At first, I thought this might be a good alternative to using desktop spaces in macOS. I’ve always felt that using spaces required too much hassle, and remembering which window is stored in which space can be a bother. Ultimately, I’ve always preferred to just keep all my windows in one place where I can see them. Hence, my interest in Stage Manager.

Once the first flutters of interest faded away, however, it became apparent that Stage Manager just wasn’t compelling enough in everyday use. Trying to navigate around its various app arrangements is (and always has been) very fiddly and frustrating. As well as that, it’s a very rigid system with a specific use case in mind. It’s just not flexible enough to handle the various real-life scenarios that a day of work entails. On an iPad, that might suffice. Not so on a Mac.

The reason it didn’t take isn’t ultimately the point. I’m a creature of habit, and I’m guessing you are too. Something has to be pretty special to gain admittance into my everyday routine. It has to improve upon my current workflow, which is what makes the implementation of something like Stage Manager so difficult.

To make things worse, it was extremely buggy at launch, even long after it was out of beta. It seemed like you couldn’t go a day without finding some new problem afflicting it. Not a good look for your shiny new feature.

Unfulfilled potential

An iPad and an external display using Stage Manager in iPadOS 16.
Apple

The failure of Stage Manager feels particularly strange given Apple’s pedigree in implementing new features. To see a new Mac feature done right, just look at another recent example: Universal Control.

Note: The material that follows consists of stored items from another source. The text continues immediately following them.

(** * documentalist: the typescript plugin's reflection visitor

    A shallow embedding of [src/plugins/typescript/visitor.ts]: the [Visitor]
    class that maps typedoc's reflection graph to documentalist's
    [ITsInterface]/[ITsClass] entries, and the module-level helpers
    [getCommentTag], [getDefaultValue], [getFileName], [getFlags] and
    [getIsDeprecated].

    - JavaScript strings are sequences of UTF-16 code units ([jsstring]).
    - [undefined] is [None]; a property that typedoc's declarations type as
      always present is a plain field.
    - A [TypeError] raised by reading a property of [undefined] is the
      [Throw] case of [result]; functions that have no such read are pure.
    - The visitor is given twice: as functions of the visitor's two fields
      and the working directory, and, in [Effects], as steps over a world
      that holds those fields, the working directory and the compiler's own
      state.  The steps return what the functions return. *)

From Stdlib Require Import List PeanoNat NArith Bool String Ascii Lia.
Import ListNotations.

Set Implicit Arguments.

(** ** JavaScript strings *)

Definition jsstring := list N.

(** A string literal of the source, one code unit per character. *)
Definition str (s : string) : jsstring :=
  map N_of_ascii (list_ascii_of_string s).

Definition LF : N := 10%N.

Fixpoint jsstring_eqb (a b : jsstring) : bool :=
  match a, b with
  | [], [] => true
  | x :: a', y :: b' => N.eqb x y && jsstring_eqb a' b'
  | _, _ => false
  end.

(** ECMAScript's WhiteSpace and LineTerminator code units, the ones
    [String.prototype.trim] strips. *)
Definition isWhiteSpace (c : N) : bool :=
  ((9 <=? c) && (c <=? 13) || (c =? 32) || (c =? 160) || (c =? 5760)
   || (8192 <=? c) && (c <=? 8202) || (c =? 8232) || (c =? 8233)
   || (c =? 8239) || (c =? 8287) || (c =? 12288) || (c =? 65279))%N.
(** C10. The claim fails on the code for the ids that name a member of
    [Object.prototype]: a row whose id has no entry in the expansion
    record, but names such a member, reads the inherited value as its
    flag and renders expanded, chevron up and detail sub-view mounted,
    without having been toggled; that is so right after mount, when the
    record is empty. Its first toggle collapses it. *)
Theorem inherited_id_row_expanded (env : LabelEnv) (expanded : gmap string bool)
    (m : TrackedMessage) (log : list LogEntry) :
  inherited (messageId m) = true ->
  expanded !! messageId m = None ->
  (exists row log',
     render_row env expanded m log = (Normal row, log')
     /\ row_chevron row = ChevronUp
     /\ row_detail row = Some (messageId m))
  /\ (exists row log',
        render_row env ∅ m log = (Normal row, log')
        /\ row_chevron row = ChevronUp
        /\ row_detail row = Some (messageId m))
  /\ (exists row log',
        render_row env (toggleExpanded (messageId m) expanded) m log
        = (Normal row, log')
        /\ row_chevron row = ChevronDown
        /\ row_detail row = None).
Proof.
  intros Hinh Habs. repeat split.
  - destruct (render_row_normal env expanded m log)
      as (row & log' & Hr & _ & _ & Hc & Hd).
    unfold isExpanded in Hc, Hd. rewrite Habs, Hinh in Hc, Hd. eauto.
  - destruct (render_row_normal env ∅ m log)
      as (row & log' & Hr & _ & _ & Hc & Hd).
    unfold isExpanded in Hc, Hd. rewrite lookup_empty, Hinh in Hc, Hd. eauto.
  - destruct (render_row_normal env (toggleExpanded (messageId m) expanded) m log)
      as (row & log' & Hr & _ & _ & Hc & Hd).
    rewrite isExpanded_toggle_same in Hc, Hd.
    unfold isExpanded in Hc, Hd. rewrite Habs, Hinh in Hc, Hd. eauto.
Qed.

Lemma inherited_id_row_expanded_witness :
  exists row log',
    render_row (Demo.browser []) ∅
      (Demo.mk_message "toString" "CREATED" JUndefined) [] = (Normal row, log')
    /\ row_chevron row = ChevronUp /\ row_detail row = Some "toString".
Proof.
  apply (inherited_id_row_expanded (Demo.browser []) ∅
           (Demo.mk_message "toString" "CREATED" JUndefined) []);
    reflexivity.
Defined.

(** X18. A row whose id has no entry in the expansion record, and does
    not name a member of [Object.prototype], renders collapsed: chevron
    down and no detail sub-view. That is the case of every such row right
    after mount, when the record is empty. Toggling other rows leaves it
    without an entry; toggling the row itself mounts the detail sub-view
    for its id. *)
Theorem absent_row_collapsed (env : LabelEnv) (expanded : gmap string bool)
    (m : TrackedMessage) (log : list LogEntry) :
  inherited (messageId m) = false ->
  expanded !! messageId m = None ->
  (exists row log',
     render_row env expanded m log = (Normal row, log')
     /\ row_chevron row = ChevronDown /\ row_detail row = None)
  /\ (exists row log',
        render_row env ∅ m log = (Normal row, log')
        /\ row_chevron row = ChevronDown /\ row_detail row = None)
  /\ (forall other, other <> messageId m ->
        toggleExpanded other expanded !! messageId m = None)
  /\ (exists row log',
        render_row env (toggleExpanded (messageId m) expanded) m log
        = (Normal row, log')
        /\ row_chevron row = ChevronUp
        /\ row_detail row = Some (messageId m)).
Proof.
  intros Hinh Habs. repeat split.
  - destruct (render_row_normal env expanded m log)
      as (row & log' & Hr & _ & _ & Hc & Hd).
    unfold isExpanded in Hc, Hd. rewrite Habs, Hinh in Hc, Hd. eauto.
  - destruct (render_row_normal env ∅ m log)
      as (row & log' & Hr & _ & _ & Hc & Hd).
    unfold isExpanded in Hc, Hd. rewrite lookup_empty, Hinh in Hc, Hd. eauto.
  - intros other Hne. rewrite lookup_toggle_other by congruence. exact Habs.
  - destruct (render_row_normal env (toggleExpanded (messageId m) expanded) m log)
      as (row & log' & Hr & _ & _ & Hc & Hd).
    rewrite isExpanded_toggle_same in Hc, Hd.
    unfold isExpanded in Hc, Hd. rewrite Habs, Hinh in Hc, Hd. eauto.
Qed.
(** X9, on the readings 10:03:00 and 10:07:00 under UTC. *)
Lemma different_windows_different_keys_witness :
  0 < resolution store
  /\ resolution store mod Second = 0
  /\ Format (bucketStart UTC store (rcv_clock u1))
     = Format (bucketStart UTC store (rcv_clock u2))
  /\ bucketStart UTC store (rcv_clock u1) = bucketStart UTC store (rcv_clock u2).
Proof.
  assert (H1 : 0 < resolution store) by (apply Z.ltb_lt; compute_eq).
  assert (H2 : resolution store mod Second = 0) by compute_eq.
  assert (H3 : Format (bucketStart UTC store (rcv_clock u1))
               = Format (bucketStart UTC store (rcv_clock u2))) by compute_eq.
  split; [exact H1|]. split; [exact H2|]. split; [exact H3|].
  apply (different_windows_different_keys UTC store (rcv_clock u1)
           (rcv_clock u2) H1 H2); [| |exact H3];
    (split; [in_years_now | exact zone_ok_0]).
Defined.
(* ===== verification/_CoqProject ===== *)
-Q . S2P
Prelude.v
Bitvec.v
Bits.v
ConstantDivision.v
APInt.v
ExprData.v
ExprConstants.v
ExprCasts.v
ExprBinary.v
ExprBinaryProofs.v
ExprSelectRead.v
ExprMeasure.v
BitfieldSimplifier.v
BitfieldProofs.v
BitfieldCorrect.v
ExprVisitor.v
ExprEval.v
ExprUtil.v
Constraints.v
Solver.v
Footprint.v
ReferenceSolver.v
SolverProofs.v
StagedSolver.v
ValidatingSolver.v
CachingSolver.v
IndependentSolver.v
MapOfSets.v
CexCachingSolver.v
StreamAnalyzer.v
Selectors.v
SelectorProofs.v
CallTracer.v
InterpreterTracer.v
HighLevelExecutor.v
HighLevelExecutorProofs.v
BitArray.v
ObjectState.v
ObjectStateProofs.v
SearchTree.v
ImmutableTree.v
ImmutableTreeProofs.v
TreeIterators.v
ImmutableTreeCorrect.v
AddressSpace.v
Resolution.v
CopyOnWrite.v
STPExpr.v
STPBuilder.v
STPArithmetic.v
STPBuilderProofs.v
STPProcedure.v
STPSolver.v
STPReinstantiation.v
SolverChain.v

In case you missed it, Universal Control lets you place a mix of Macs and iPads next to each other and control them all with one mouse and keyboard. When you move the pointer to the edge of one screen, it appears on your other device, and you can drag and drop files between your devices and type on both using the same keyboard.

Unlike Stage Manager, I still absolutely love Universal Control. It fits into my life perfectly, and I use it every time I put my iPad next to my Mac. It’s a great example of a fascinating workspace management feature executed really well.

I use Universal Control all the time because it is such a natural macOS feature. In other words, I don’t have to put any effort into it — it’s a passive feature, not an active one.

Universal Control on MacOS Monterey at Apple's WWDC event
Apple

Stage Manager, in contrast, is still clunky to enable and disable. Most of the time, you’ll have to go into Control Center or the Settings app to turn it on and off, and while you can set a keyboard shortcut for it, it’s not defined by default. And there’s still no trackpad gesture for it, either.

You also have to think about how you use Stage Manager, as I mentioned earlier. With Universal Control, you just move your mouse from one screen to the other as expected. Once it’s set up the first time, it enables itself whenever you place your devices next to each other. There’s no wondering whether it’s switched on or trying to remember how to use it. As Steve Jobs loved to say, it just works.

The ecosystem problem

Stage Manager running on the iPad Pro (2022).
Joe Maring / Digital Trends

More than that, Universal Control is a great example of allowing you to use the devices you have in tandem together without ever forcing one to act like the other. It’s a celebration of the Apple ecosystem, in other words. In contrast, Stage Manager is a feature that’s supposed to work on both iPad and Mac in the exact same way. It doesn’t account for the different ways you might want to use these products, forcing them to function in a similar way even when that feels clunky.

Let’s hope Apple finds a way to improve Stage Manager on Mac in the future and design more features that underline the strengths of each platform. Apple’s ecosystem needs more features like Universal Control — and fewer like Stage Manager.